In 2004, however, the Jamaican Embassy in Japan under the leadership of then ambassador Paul Robotham lobbied for the competition to be held in the Yoyogi Park — one of the largest parks in Japan. The mission, along with Tsuruno, also added new elements to the event, renaming it the One Love Jamaica Festival.
Today, the Bob Marley Song Competition is still the highlight of the festival. In addition to the Japanese singing Marley songs, Jamaican-born artistes living in Japan and children of both Jamaican and Japanese heritage are also featured acts.
Authentic reggae sound systems and DJs, jerk chicken, Jamaican paintings and photographs, art and craft and other souvenirs and a display of Jamaican tourism attractions are some of the offerings at the two-day festival.
Importantly, also, the festival is held under the patronage of the Embassy of Jamaica in Japan and the Ministry of Foreign Affairs in Japan.
Love for Jamaican culture
As the now animated ambassador explains it, the booth manned by the Jamaican embassy and which employs Jamaican JET participants, along with embassy staff, is the “cultural connection space” where dance, drumming hair braiding, patois and domino lessons are taught. She also explained that outside of the festival, patois classes are conducted by Jamaicans living in Japan on a long-term basis.
“They love the Jamaican culture and the Jamaican Blue Mountain coffee, so much so that the competition is using blue this or mountain that in their coffee branding too,” says Barnes.
As she explains it, the approximately 285 Jamaicans registered in Japan, do not mathematically correlate with the influence the Jamaican culture has on Japan. Aside from Bob Marley, Harry Belafonte and Usain Bolt, Barnes describes the Jamaican participants in the JET programme (introduced to Jamaica in 2000) and the other Jamaicans living in Japan as ambassadors of Jamaica.

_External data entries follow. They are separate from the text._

(** The stored record the decryption of which is checked. *)
Lemma Validate_run h answer n key kl w ct iv tag :
  settings_dev h w -> length key = 32%nat -> zlen iv = 12 -> zlen tag = 16 ->
  0 < zlen ct <= 256 -> 0 <= n <= zlen answer -> n <= 512 ->
  get_record (settings h w) zero_ansid
  = Some (SBCOK, mkAns (zlen ct) (ct ++ drop (length ct) (zeros 256)) (zeros 32) iv tag) ->
  SBC_BaseAnswerValidate (Some h) (Some answer) n (Some key) kl w
  = match GCM_open key iv [] ct true tag with
    | (true, m) =>
        let decbuf := m ++ drop (length m) (zeros 512) in
        let ok := bool_decide (take (Z.to_nat n) decbuf = take (Z.to_nat n) answer) in
        (let! _ := log_mrgmsg (if ok then answer_ok_format else answer_fail_format)
                     [Some answer; Some decbuf] in
         ret (if ok then SBCOK else SBCFAIL)) w
    | (false, _) => (Ret SBCFAIL, w)
    end.
Proof.
  intros Hd Hk Hi Ht Hc Hn Hmax HG. unfold SBC_BaseAnswerValidate.
  pose proof (extract_run h zero_ansid w Hd) as HX. rewrite HG in HX. mrun.
  change (sbc_is SBCOK SBCOK) with true. cbv iota. cbn [ans_iv ans_msglen ans_encmsg ans_tag].
  unfold BASE_ANS_KEY_STR, BASE_ANS_IV_KEY_STR, BASE_ANS_TAG_LEN, BASE_ANS_STREAM_LEN.
  pose proof (AESGcmDecrypt_loader key iv (ct ++ drop (length ct) (zeros 256)) (zlen ct) tag
                (zeros 512) 512 w) as HD.
  rewrite Nat2Z.id, take_app_length in HD. unfold loader_gcm in HD.
  specialize (HD ltac:(done) ltac:(lia) ltac:(lia) ltac:(rewrite length_app; lia) ltac:(lia)
                 ltac:(done) ltac:(unfold INT_MAX; lia)).
  pose proof (gcm_open_length key iv [] ct tag
    (loader_sizes key iv ct Hk ltac:(lia) ltac:(unfold INT_MAX; lia)) ltac:(lia)) as HO.
  destruct (GCM_open key iv [] ct true tag) as [[] m]; cbn [snd] in HO; mrun; [|done].
  change (negb (sbc_is SBCOK SBCOK)) with false. cbv iota.
  cbn [aes_gcm gcm_context]. mrun. cbn [gcm_out tlv_value]. mrun.
  assert (Hlm : zlen (m ++ drop (length m) (zeros 512)) = 512).
  { rewrite length_app, length_drop.
    change (length (zeros 512)) with 512%nat. lia. }
  rewrite rd_some by lia. mrun. rewrite rd_some by lia. mrun.
  change (Z.to_nat 0) with 0%nat. rewrite !drop_0. cbv zeta. by case_bool_decide.
Qed.
(** [EcDhComputeKey (EcContext, PeerPublic, PeerPublicSize, CompressFlag, Key,
    KeySize)]: result, [Key] and [*KeySize]. *)
Definition EcDhComputeKey (EcContext : option EC_KEY) (PeerPublic : option bytes)
    (PeerPublicSize : Z) (CompressFlag : option Z) (Key : option bytes) (KeySize : option Z)
  : option (bool * option bytes * option Z) :=
  let fail := Some (false, Key, KeySize) in
  match EcContext, PeerPublic, KeySize with
  | Some k, Some pub, Some n =>
      if negb (notnull Key) && negb (n =? 0) then fail
      else if INT_MAX <? PeerPublicSize then fail
      else
      let half := EC_half k in
      if negb (notnull CompressFlag) && negb (PeerPublicSize =? half * 2) then fail
      else if notnull CompressFlag && negb (PeerPublicSize =? half) then fail
      else if n <? half then Some (false, Key, Some half)
      else
      let fail := Some (false, Key, Some half) in
      x ← rd pub 0 half;
      P ← (match CompressFlag with
           | None => y ← rd pub half half; Some (EC_of_affine k (BN_bin2bn x) (BN_bin2bn y))
           | Some f => Some (EC_of_compressed k (BN_bin2bn x) f)
           end);
      match P with
      | None => fail
      | Some P =>
          match peer ← EC_KEY_new_by_curve_name (EC_curve k); EC_set_point peer P with
          | None => fail
          | Some peer =>
              if negb (EC_check_key peer) then fail
              else match ECDH_secret k P with
              | None => fail
              | Some s => out ← wrp Key s; Some (true, out, Some half)
              end
          end
      end
  | _, _, _ => fail
  end.

(** [EcDsaSign (EcContext, HashNid, MessageHash, HashSize, Signature, SigSize)]:
    result, [Signature] and [*SigSize]. *)
Definition EcDsaSign (EcContext : option EC_KEY) (HashNid : Z) (MessageHash : option bytes)
    (HashSize : Z) (Signature : option bytes) (SigSize : Z)
  : M W (bool * option bytes * Z) :=
  match EcContext, MessageHash, Signature with
  | Some k, Some mh, Some sg =>
      match half_size (EC_curve k) with
      | None => ret (false, Signature, SigSize)
      | Some half =>
          if SigSize <? half * 2 then ret (false, Signature, half * 2)
          else
          let size := half * 2 in
          let! sg := access (wr sg 0 (zeros size)) in
          if (hash_size HashNid =? 0) || negb (HashSize =? hash_size HashNid)
          then ret (false, Some sg, size)
          else
          let! h := access (rd mh 0 HashSize) in
          let! rs := ECDSA_do_sign k h in
          match rs with
          | None => ret (false, Some sg, size)
          | Some (bnR, bnS) =>
              let RSize := BN_num_bytes bnR in
              let SSize := BN_num_bytes bnS in
              if (RSize <=? 0) || (SSize <=? 0) then ret (false, Some sg, size)
              else
              let! sg := access (wr sg (half - RSize) (BN_bn2bin bnR)) in
              let! sg := access (wr sg (half + half - SSize) (BN_bn2bin bnS)) in
              ret (true, Some sg, size)
          end
      end
  | _, _, _ => ret (false, Signature, SigSize)
  end.
End CryptEc.

(** ** The loaders' layer *)

(** [at_key_t]: the private key [d], the coordinates [q], their sizes. *)
Record at_key_t := mkKey { key_d : bytes; key_q : bytes; key_dl : Z; key_ql : Z }.

(** The handle of a context: after [EcFree] the pointer is still there. *)
Inductive ec_handle `{!OpenSSL} := HNull | HLive (k : EC_KEY) | HFreed.
Arguments HNull {_}.
Arguments HLive {_} k.
Arguments HFreed {_}.

Record SBCEccCtx `{!OpenSSL} := mkEcc {
  ecc_handle : ec_handle; ecc_pubkey : LV_t; ecc_privkey : LV_t; ecc_sharedkey : LV_t; curveid : Z
}.
Arguments mkEcc {_} ecc_handle ecc_pubkey ecc_privkey ecc_sharedkey curveid.

Section SbcEcc.
Context {W : Type} `{!Pool W, !BlockIo W, !OpenSSL, !EcOps W}.

Definition set_handle (h : SBCEccCtx) (x : ec_handle) : SBCEccCtx :=
  mkEcc x (ecc_pubkey h) (ecc_privkey h) (ecc_sharedkey h) (curveid h).
Definition set_shared (h : SBCEccCtx) (lv : LV_t) : SBCEccCtx :=
  mkEcc (ecc_handle h) (ecc_pubkey h) (ecc_privkey h) lv (curveid h).

(** Using a pointer: a freed one is undefined, a null one is [None]. *)
Definition use_handle (x : ec_handle) : M W (option EC_KEY) :=
  match x with HNull => ret None | HLive k => ret (Some k) | HFreed => fault end.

“They play a major role in disseminating the Jamaican story,” she says. Speaking specifically of the JET participants, Barnes says they have an excellent reputation of service and dedication, and that the programme has been a character-building one for the Jamaicans through the years.
While Japan is Barnes’ first ambassadorial appointment, she has been in the Jamaican Foreign Service since November 1980. Her first posting was to Belgium (1982-1988), her second was to Venezuela (1988-1992), then she went back to Belgium (1996-2000), and her fourth posting and first ambassadorial appointment was to Japan in 2009.
From all her postings she found one constant — Jamaicans are the centre of attraction.
“They want to know about our culture, our food, our athletes, our music, our history. Other nationalities are drawn to Jamaicans because we are confident, friendly people who relate easily with others,” she says.